Their answer: not really. Only 19 of the 93 indications investigated by Dr. Kesselheim and his colleagues, or slightly more than 20 percent, demonstrated any improvement in overall survival during Phase III of their clinical trials.

The real problem with the program, said Dr. Kesselheim, lies with the FDA’s use of “surrogate measures that are not clinically validated” for evaluating drugs. “There are valid uses for surrogate endpoints” in clinical trials, he noted: A drug’s effect can be measured faster by using a surrogate endpoint in lieu of a traditional clinical endpoint (which could require two years of study or more.)

“But with no clinical validation, surrogate measures can waste a lot of time,” Dr. Kesselheim added.

Setting standards, while benefitting financially

Another factor in lurbinectedin’s success thus far is tied to the role of the nonprofit National Comprehensive Cancer Network. While most Americans might be unaware of this organization, its work has possibly touched them in some way. As an alliance of 31 cancer treatment hospitals, the network has stated its mission is to develop “evidence-based guidelines” for the screening and treatment of 59 different types of cancer.

Although adoption of the network’s guidelines is voluntary, health care providers broadly accept its opinions for setting the standard of care for these cancer types. The network’s appeal lies in the fact that its 60 panels of experts include not only experienced oncologists but also pharmacists, research scientists and nurses. The panels investigate the minutiae of treatment details and even make their own assessments of various medicines and dosage levels.

Nonetheless, what health care professionals may not clearly see is how responsive to corporate interests the network’s small cell lung cancer panel has been.

On April 29, Francois Di Trapani, Jazz’s vice president for global scientific affairs, wrote the National Comprehensive Cancer Network’s small cell lung cancer panel to request that its clinical guidelines include lurbinectedin as a treatment option.

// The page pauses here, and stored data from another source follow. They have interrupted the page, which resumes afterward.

(** * GaAs solar cell: the single-diode Newton-Raphson solver of
    [solarcell.py], embedded in Rocq.

    The arithmetic of the script is binary64: [V] is a numpy [float64]
    taken from [V_range], and every subexpression that involves [V] or the
    result of [np.exp] follows numpy's IEEE semantics (no exception,
    overflow to [inf], [nan] propagation).  The two divisions
    [J0*Rs/(n*Vt)] and [Rs/Rsh] of the derivative only involve the keyword
    parameters, which are Python numbers: Python float division raises
    [ZeroDivisionError] on a zero divisor, and these two are modelled so.

    The operations are taken from a small class [PyNum], instantiated with
    the kernel's primitive binary64 floats ([float]); statements about the
    loop alone are proved for every instance.  The [RuntimeWarning]s numpy
    issues on an overflowing [np.exp] are modelled at the end, with the
    state Python's [warnings] machinery keeps for them. *)

From Stdlib Require Import String.
From Stdlib Require Import Floats ZArith List Lia Bool.
Import ListNotations.
Set Warnings "-inexact-float".

(** ** Numbers *)

Class PyNum (F : Type) := {
  n_add : F -> F -> F;
  n_sub : F -> F -> F;
  n_mul : F -> F -> F;
  n_div : F -> F -> F;      (* numpy division: total *)
  n_abs : F -> F;
  n_ltb : F -> F -> bool;   (* [<], false as soon as one side is nan *)
  n_eqb : F -> F -> bool;   (* [==] *)
  n_zero : F;
  n_one : F;
  n_tol : F                 (* the literal [1e-10] *)
}.

Declare Scope py_scope.
Delimit Scope py_scope with py.
Infix "+" := n_add : py_scope.
Infix "-" := n_sub : py_scope.
Infix "*" := n_mul : py_scope.
Infix "/" := n_div : py_scope.
Infix "<?" := n_ltb (at level 70) : py_scope.
Infix "=?" := n_eqb (at level 70) : py_scope.

#[export] Instance float64_num : PyNum float := {
  n_add := PrimFloat.add;
  n_sub := PrimFloat.sub;
  n_mul := PrimFloat.mul;
  n_div := PrimFloat.div;
  n_abs := PrimFloat.abs;
  n_ltb := PrimFloat.ltb;
  n_eqb := PrimFloat.eqb;
  n_zero := 0%float;
  n_one := 1%float;
  n_tol := 1e-10%float
}.

(** ** Python exceptions: a small error monad *)

Inductive exn := ZeroDivisionError | UnboundLocalError.

Inductive result (A : Type) :=
| Ok : A -> result A
| Raise : exn -> result A.
Arguments Ok {A} _.
Arguments Raise {A} _.

Definition bind {A B} (m : result A) (k : A -> result B) : result B :=
  match m with Ok a => k a | Raise e => Raise e end.

Notation "'let!' x ':=' m 'in' k" := (bind m (fun x => k))
  (at level 200, x name, m at level 100, k at level 200).

(** ** The solver, [solar_cell_current] (lines 20-40) *)

Section Solver.
Context {F : Type} `{PyNum F}.
Local Open Scope py_scope.

(** [np.exp] *)
Variable np_exp : F -> F.
(** the module-level [Vt], read when the function runs *)
Variable Vt : F.
(** the argument [V] and the keyword parameters *)
Variables (V Jsc J0 n Rs Rsh : F).

(** Python's [x / y] on Python floats *)
Definition py_div (x y : F) : result F :=
  if y =? n_zero then Raise ZeroDivisionError else Ok (x / y).

(** line 30: [f = J_guess - Jsc + J0*(np.exp((V + J_guess*Rs)/(n*Vt)) - 1)
    + (V + J_guess*Rs)/Rsh] *)
Definition f_of (J_guess : F) : F :=
  J_guess - Jsc + J0 * (np_exp ((V + J_guess * Rs) / (n * Vt)) - n_one)
  + (V + J_guess * Rs) / Rsh.

(** line 32: [df = 1 + (J0*Rs/(n*Vt))*np.exp((V + J_guess*Rs)/(n*Vt)) + Rs/Rsh] *)
Definition df_of (J_guess : F) : result F :=
  let! c := py_div (J0 * Rs) (n * Vt) in
  let! r := py_div Rs Rsh in
  Ok (n_one + c * np_exp ((V + J_guess * Rs) / (n * Vt)) + r).

(** The local variables of the loop: [_], [J_guess] and [J_new]
    ([None] while unbound). *)
Record loop_state := mk_state {
  it : option nat;
  J_guess : F;
  J_new : option F
}.

(** [for _ in range(i, i + fuel)] with the body of lines 29-38 *)
Fixpoint for_range (fuel i : nat) (s : loop_state) : result loop_state :=
  match fuel with
  | O => Ok s
  | S fuel' =>
      let Jg := J_guess s in
      let f := f_of Jg in
      let! df := df_of Jg in
      let Jn := Jg - f / df in
      if n_abs (Jn - Jg) <? n_tol
      then Ok (mk_state (Some i) Jg (Some Jn))            (* break *)
      else for_range fuel' (S i) (mk_state (Some i) Jn (Some Jn))
  end.

(** lines 26-40 *)
Definition solar_cell_current : result F :=
  let! s := for_range 100 0 (mk_state None Jsc None) in
  match J_new s with
  | Some j => Ok j
  | None => Raise UnboundLocalError
  end.

End Solver.

(** ** The module (lines 4-17) and the call of [solar_cell_current] *)

Section Module.
Local Open Scope float_scope.

(** The module's global variables. *)
Record globals := mk_globals {
  g_Voc : float; g_Jsc : float; g_FF : float; g_eta : float;
  g_V_MPP : float; g_J_MPP : float;
  g_Vt : float; g_n : float; g_J0 : float; g_Rs : float; g_Rsh : float
}.

(** Lines 5-17 ([Rsh = 10000] is an int; it enters every use as 10000.0). *)
Definition module_globals : globals := {|
  g_Voc := 1.008312; g_Jsc := 30.52638788; g_FF := 0.883105;
  g_eta := 0.271821; g_V_MPP := 0.915723; g_J_MPP := 29.68373326;
  g_Vt := 0.02585; g_n := 1.2; g_J0 := 1e-12; g_Rs := 0.001;
  g_Rsh := 10000
|}.

(** The parameters after [V] in [def solar_cell_current(V, Jsc=Jsc, J0=J0,
    n=n, Rs=Rs, Rsh=Rsh)]; [None] when the caller leaves one out. *)
Record kwargs := mk_kwargs {
  kw_Jsc : option float; kw_J0 : option float; kw_n : option float;
  kw_Rs : option float; kw_Rsh : option float
}.

Definition no_kwargs : kwargs := mk_kwargs None None None None None.

(** The default values, evaluated once when the [def] runs (line 20). *)
Record defaults := mk_defaults {
  d_Jsc : float; d_J0 : float; d_n : float; d_Rs : float; d_Rsh : float
}.

Definition defaults_at_def : defaults :=
  mk_defaults (g_Jsc module_globals) (g_J0 module_globals) (g_n module_globals)
    (g_Rs module_globals) (g_Rsh module_globals).

Definition arg (o : option float) (d : float) : float :=
  match o with Some x => x | None => d end.

(** A call [solar_cell_current(V, **kw)] in the module state [g]: [Vt] is
    the global looked up at call time, the parameters come from [kw] or
    from the defaults; the call returns its result and the script's
    variables, which it does not assign.  The warnings [np.exp] can issue
    during the call, and the state they change, are added by [call_w]. *)
Definition call (np_exp : float -> float) (g : globals) (kw : kwargs)
    (V : float) : result float * globals :=
  (solar_cell_current np_exp (g_Vt g) V
     (arg (kw_Jsc kw) (d_Jsc defaults_at_def))
     (arg (kw_J0 kw) (d_J0 defaults_at_def))
     (arg (kw_n kw) (d_n defaults_at_def))
     (arg (kw_Rs kw) (d_Rs defaults_at_def))
     (arg (kw_Rsh kw) (d_Rsh defaults_at_def)),
   g).

(** ** The sweep (lines 42-45) *)

(** the float64 value of a small natural number ([arange]'s elements) *)
Fixpoint fnat (k : nat) : float :=
  match k with O => 0 | S k' => fnat k' + 1 end.

(** [np.linspace(start, stop, num)] (endpoint=True) *)
Definition linspace (start stop : float) (num : nat) : list float :=
  let div := (num - 1)%nat in
  let delta := stop - start in
  let y (i : nat) :=
    if Nat.ltb 0 div then
      let step := delta / fnat div in
      if step =? 0 then fnat i / fnat div * delta else fnat i * step
    else fnat i * delta in
  map (fun i => if Nat.ltb 1 num && Nat.eqb i (num - 1) then stop
                else y i + start)
      (seq 0 num).

(** line 43 *)
Definition V_range : list float :=
  linspace (-0.1) (g_Voc module_globals + 0.05) 500.

(** [[solve(V) for V in xs]]: the solver is called on the elements in
    order, threading the module state; [calls] records the arguments the
    calls received. *)
Fixpoint list_comp (solve : globals -> float -> result float * globals)
    (g : globals) (xs : list float) (calls : list float)
    : list float * result (list float) * globals :=
  match xs with
  | [] => (calls, Ok [], g)
  | x :: xs' =>
      let calls' := calls ++ [x] in
      match solve g x with
      | (Raise e, g') => (calls', Raise e, g')
      | (Ok j, g') =>
          match list_comp solve g' xs' calls' with
          | (c, r, g'') => (c, let! js := r in Ok (j :: js), g'')
          end
      end
  end.

(** numpy's elementwise product of two arrays of one length *)
Definition np_mul (xs ys : list float) : list float :=
  map (fun p => fst p * snd p) (combine xs ys).

(** Lines 43-45: the calls made, [(J_range, P_range)], and the module state
    afterwards. *)
Definition sweep (np_exp : float -> float)
    : list float * result (list float * list float) * globals :=
  match list_comp (fun g V => call np_exp g no_kwargs V) module_globals
          V_range [] with
  | (calls, r, g) =>
      (calls, let! J_range := r in Ok (J_range, np_mul V_range J_range), g)
  end.

(** ** A binary64 exponential for concrete runs

    numpy's [exp] is the platform's libm [exp]; results below only depend
    on what every binary64 [exp] does: [+inf] above 709.78 (overflow) and
    [nan] on [nan].  In between this one is a Taylor polynomial at [x/1024]
    squared ten times. *)
Fixpoint horner (k : nat) (y acc : float) : float :=
  match k with O => acc | S k' => horner k' y (1 + y * acc / fnat k) end.

Fixpoint square_n (m : nat) (x : float) : float :=
  match m with O => x | S m' => square_n m' (x * x) end.

Definition np_exp_model (x : float) : float :=
  if PrimFloat.is_nan x then nan
  else if 709.782712893384 <? x then infinity
  else if x <? -745.2 then 0
  else square_n 10 (horner 20 (x / 1024) 1).

End Module.

(** ** The iteration the loop runs *)

Section Iteration.
Context {F : Type} `{PyNum F}.
Local Open Scope py_scope.
Variable np_exp : F -> F.
Variable Vt : F.
Variables (V Jsc J0 n Rs Rsh : F).

(** neither Python division of [df] raises *)
Definition divisors_ok : bool := negb (n * Vt =? n_zero) && negb (Rsh =? n_zero).

(** [df] once both divisions went through *)
Definition df_pure (J : F) : F :=
  n_one + (J0 * Rs) / (n * Vt) * np_exp ((V + J * Rs) / (n * Vt)) + Rs / Rsh.

Definition newton_update (J : F) : F := J - f_of np_exp Vt V Jsc J0 n Rs Rsh J / df_pure J.

(** the iterates from [J_guess = Jsc] *)
Fixpoint code_iter (k : nat) : F :=
  match k with O => Jsc | S k' => newton_update (code_iter k') end.

(** the test of line 36 at step [k] *)
Definition small (k : nat) : bool :=
  n_abs (code_iter (S k) - code_iter k) <? n_tol.

(** the value of [_] in the last pass through the body of
    [for _ in range(i, i + fuel + 1)] *)
Fixpoint stop_at (fuel i : nat) : nat :=
  if small i then i
  else match fuel with O => i | S fuel' => stop_at fuel' (S i) end.

Lemma df_of_ok (J : F) :
  divisors_ok = true -> df_of np_exp Vt V J0 n Rs Rsh J = Ok (df_pure J).
Proof.
  unfold divisors_ok, df_of, df_pure, py_div.
  destruct (n * Vt =? n_zero), (Rsh =? n_zero); simpl; congruence.
Qed.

He then followed up on June 15 to alert the panel to lurbinectedin’s selection for the accelerated access program.

By July 7, the nonprofit network’s small cell lung cancer panel had added lurbinectedin to its clinical practice guidelines.

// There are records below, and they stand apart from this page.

Lemma dependency_resolves_to_first_sequence_witness :
  exists ns es,
    buildDiagram shared_sequences = Some (ns, es) /\
    exists e,
      In e es /\ isPrerequisite e = true /\
      edge_source e = "Q-x" /\ edge_target e = "P-p".
Proof.
  destruct (dependency_resolves_to_first_sequence
              [mkSequence "P" "t" "d" "red"
                 [mkVideo "p" "t" "d" "u" (Some ["x"; "nowhere"])]]
              (mkSequence "Q" "t" "d" "green" [mkVideo "x" "t" "d" "u" None])
              [mkSequence "R" "t" "d" "blue" [mkVideo "x" "t" "d" "u" None]]
              "x") as [_ [ns [es [Hb [_ H]]]]].
  - intros s' v' [<-|[]] [<-|[]]. discriminate.
  - exists (mkVideo "x" "t" "d" "u" None). split; [now left | reflexivity].
  - exists ns, es. split; [exact Hb|].
    apply (H (mkSequence "P" "t" "d" "red"
                [mkVideo "p" "t" "d" "u" (Some ["x"; "nowhere"])])
             (mkVideo "p" "t" "d" "u" (Some ["x"; "nowhere"]))).
    + now left.
    + now left.
    + now left.
Defined.

(** * A sequence without videos *)

Lemma sourceNodeId_without_empty pre s post depId :
  sequence_videos s = [] ->
  sourceNodeId (pre ++ s :: post) depId = sourceNodeId (pre ++ post) depId.
Proof.
  intros Hs. unfold sourceNodeId, owningSequence.
  rewrite !flat_map_app, !find_app. cbn [flat_map find].
  rewrite Hs. cbn [app existsb]. reflexivity.
Qed.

Yet six doctors among the 30 physicians on this small cell lung cancer panel have disclosed that they have received payment from Jazz: five for serving as a Jazz scientific advisory board member, consultant or expert witness, and one other for participating as a Jazz promotional advisory board or speakers’ bureau member or consultant.

Because the Centers for Medicare and Medicaid Services will not update its Open Payments database of corporate payments to physicians to reflect 2020’s totals until sometime this June, the amounts are not yet publicly available.

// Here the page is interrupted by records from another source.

(** * WebAuthn demo server: credential repository, origin resolver and
      ceremony response handlers

    A shallow embedding of [src/libs/credential.ts] and of the response
    handlers and [getOrigin] of [src/libs/webauthn.ts], followed by the
    properties of the specification that were checked against them.

    Conventions of the embedding.
    - JavaScript strings are [string]s of 8-bit characters; the texts the
      code handles here (package names, hex fingerprints, base64url
      identifiers) are ASCII.
    - [undefined] is [None]; a property that may be missing is an [option].
    - A Node [Buffer] is a [list byte].
    - A [throw] is the left injection of a sum; what is thrown is a
      [js_error].
    - Firestore is a pair of finite maps from document id to document,
      and [set] stores a document as it is given. Where the id of a
      document comes out of the server itself (the base64url text of what
      the verifier returned, a key read from the store) it is taken to be
      an id Firestore accepts. Where it comes out of a request body
      ([removeCredential]) the check the client makes in [doc] is part
      of the model.
    - Every call that leaves the process (a Firestore call, a call of the
      verifier) is logged in a trace in the order the code issues it. A
      Firestore call takes effect when it is issued, or is rejected by
      the backend; which calls are rejected is an input of the model.
    - A promise the code creates and does not await is run in place: its
      effect on the store stays, its result and its rejection are lost. *)

From Stdlib Require Import ZArith Lia.
From Stdlib.Strings Require Import Ascii String Byte.
From stdpp Require Import base option list strings gmap fin_maps.

Local Open Scope string_scope.
Local Open Scope Z_scope.
Local Open Scope list_scope.

(** ** Values thrown by the code *)

Inductive js_error :=
  | ThrownString (s : string)            (* throw 'some text' *)
  | ErrorObject (name message : string). (* an Error raised by a library or the runtime *)

(** [error.message] as read in the catch block of /registerResponse:
    a thrown string has no such property. *)
Definition error_message (e : js_error) : option string :=
  match e with
  | ThrownString _ => None
  | ErrorObject _ m => Some m
  end.

Definition Unauthorized := ThrownString "Unauthorized.".
Definition NoChallenge := ThrownString "No challenge found.".
Definition HostnameNotConfigured := ThrownString "Hostname not configured.".
Definition OriginNotConfigured := ThrownString "Origin not configured.".
Definition VerificationFailed := ThrownString "User verification failed.".
Definition CredentialNotFound := ThrownString "Authenticating credential not found.".
Definition MalformedExtension := ThrownString "DPK data is missing!".
Definition StorageError := ErrorObject "FirestoreError" "backend failure".
Definition TypeError_split :=
  ErrorObject "TypeError" "Cannot read properties of undefined (reading 'split')".

(** ** JavaScript string primitives used by [getOrigin] *)

Module Js.

Definition code (c : ascii) : Z := Z.of_N (Ascii.N_of_ascii c).

(** Truthiness of a string-valued property: [undefined] and [''] are falsy. *)
Definition truthy (o : option string) : bool :=
  match o with
  | Some EmptyString => false
  | Some _ => true
  | None => false
  end.

(** [o || d] for a string-valued property. *)
Definition or_default (o : option string) (d : string) : string :=
  match o with
  | Some (String c r) => String c r
  | _ => d
  end.

Definition in_range (lo hi : Z) (c : ascii) : bool :=
  (lo <=? code c) && (code c <=? hi).

(** String.prototype.split with a one-character separator. *)
Fixpoint split (sep : ascii) (s : string) : list string :=
  match s with
  | EmptyString => [EmptyString]
  | String c rest =>
      if Ascii.eqb c sep then EmptyString :: split sep rest
      else match split sep rest with
           | h :: t => String c h :: t
           | [] => [String c EmptyString]
           end
  end.

(** White space: tab, line feed, vertical tab, form feed, carriage
    return and space. *)
Definition is_space (c : ascii) : bool :=
  in_range 9 13 c || (code c =? 32).

Fixpoint trim_start (s : string) : string :=
  match s with
  | String c rest => if is_space c then trim_start rest else s
  | EmptyString => EmptyString
  end.

Fixpoint trim_end (s : string) : string :=
  match s with
  | EmptyString => EmptyString
  | String c rest =>
      match trim_end rest with
      | EmptyString => if is_space c then EmptyString else String c EmptyString
      | r => String c r
      end
  end.

(** String.prototype.trim *)
Definition trim (s : string) : string := trim_end (trim_start s).

Definition hex_digit (c : ascii) : option Z :=
  if in_range 48 57 c then Some (code c - 48)
  else if in_range 97 102 c then Some (code c - 87)
  else if in_range 65 70 c then Some (code c - 55)
  else None.

(** The longest prefix of hexadecimal digits of [s], read as a number,
    with the count of digits read. *)
Fixpoint hex_prefix (s : string) (n : nat) (acc : Z) : nat * Z :=
  match s with
  | String c rest =>
      match hex_digit c with
      | Some d => hex_prefix rest (S n) (16 * acc + d)
      | None => (n, acc)
      end
  | EmptyString => (n, acc)
  end.

Definition strip_0x (s : string) : string :=
  match s with
  | String "0" (String "x" rest) => rest
  | String "0" (String "X" rest) => rest
  | _ => s
  end.

(** The value of the Number nearest to a non-negative integer: integers
    below 2^53 are exact, larger ones keep 53 significant bits (ties to
    even). Infinity is not told apart from a large finite value: both
    end as the byte 0 in [to_uint8], the only reader of the result. *)
Definition to_number (v : Z) : Z :=
  if v <? 2 ^ 53 then v
  else
    let k := Z.log2 v - 52 in
    let q := Z.shiftr v k in
    let r := v - Z.shiftl q k in
    let half := Z.shiftl 1 (k - 1) in
    let q' := if (half <? r) || ((r =? half) && Z.odd q) then q + 1 else q in
    Z.shiftl q' k.

(** [parseInt(s, 16)]; [None] is NaN. *)
Definition parseInt16 (s : string) : option Z :=
  let s1 := trim_start s in
  let '(neg, s2) :=
    match s1 with
    | String "-" r => (true, r)
    | String "+" r => (false, r)
    | _ => (false, s1)
    end in
  match hex_prefix (strip_0x s2) 0 0 with
  | (O, _) => None
  | (_, v) => Some (if neg then - to_number v else to_number v)
  end.

(** The byte stored for an array element by [Buffer.from(array)]:
    NaN becomes 0, any other number is taken modulo 256. *)
Definition to_uint8 (n : option Z) : byte :=
  match n with
  | None => x00
  | Some v => default x00 (Byte.of_N (Z.to_N (v mod 256)))
  end.

End Js.

(** ** The base64url package: [encode] *)

Module Base64url.

Definition alphabet : string :=
  "ABCDEFGHIJKLMNOPQRSTUVWXYZabcdefghijklmnopqrstuvwxyz0123456789+/".

Definition sextet (n : Z) : ascii :=
  default "="%char (String.get (Z.to_nat n) alphabet).

Definition octet (b : byte) : Z := Z.of_N (Byte.to_N b).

One of the network’s six small cell lung cancer panelists who received a Jazz payment gave an enthusiastic November interview to a trade publication, touting lurbinectedin’s prospects: Dr. Apar Ganti, an oncologist and hematologist at the University of Nebraska Medical Center, declared to the American Journal of Managed Care that his panel had swiftly acted to recommend lurbinectedin’s use since few drugs are available to treat small cell lung cancer. His interview did not disclose his acceptance of money from Jazz, the very company marketing the drug in the States.

The Foundation for Financial Journalism reached out for comment to Dr. Ganti and the five other physician panelists paid by Jazz, Drs. Anne Chiang, Afshin Dowlati, Jonathan Goldman, Wade Iams and Jacob Sands but did not hear back.

Asked for comment, the network’s CEO, Dr. Robert Carlson, said the panel chose to recommend lurbinectedin’s use in its clinical guidelines based on a Lancet Oncology study published in May. Carlson added that the panel members make guideline updates “as supported by scientific evidence.” Nonetheless, the Lancet study was funded by PharmaMar and one of its authors, Dr. Sands, is among the six physician panelists who received money from Jazz.

Multiple attempts to obtain comment from Jazz’s management were unsuccessful.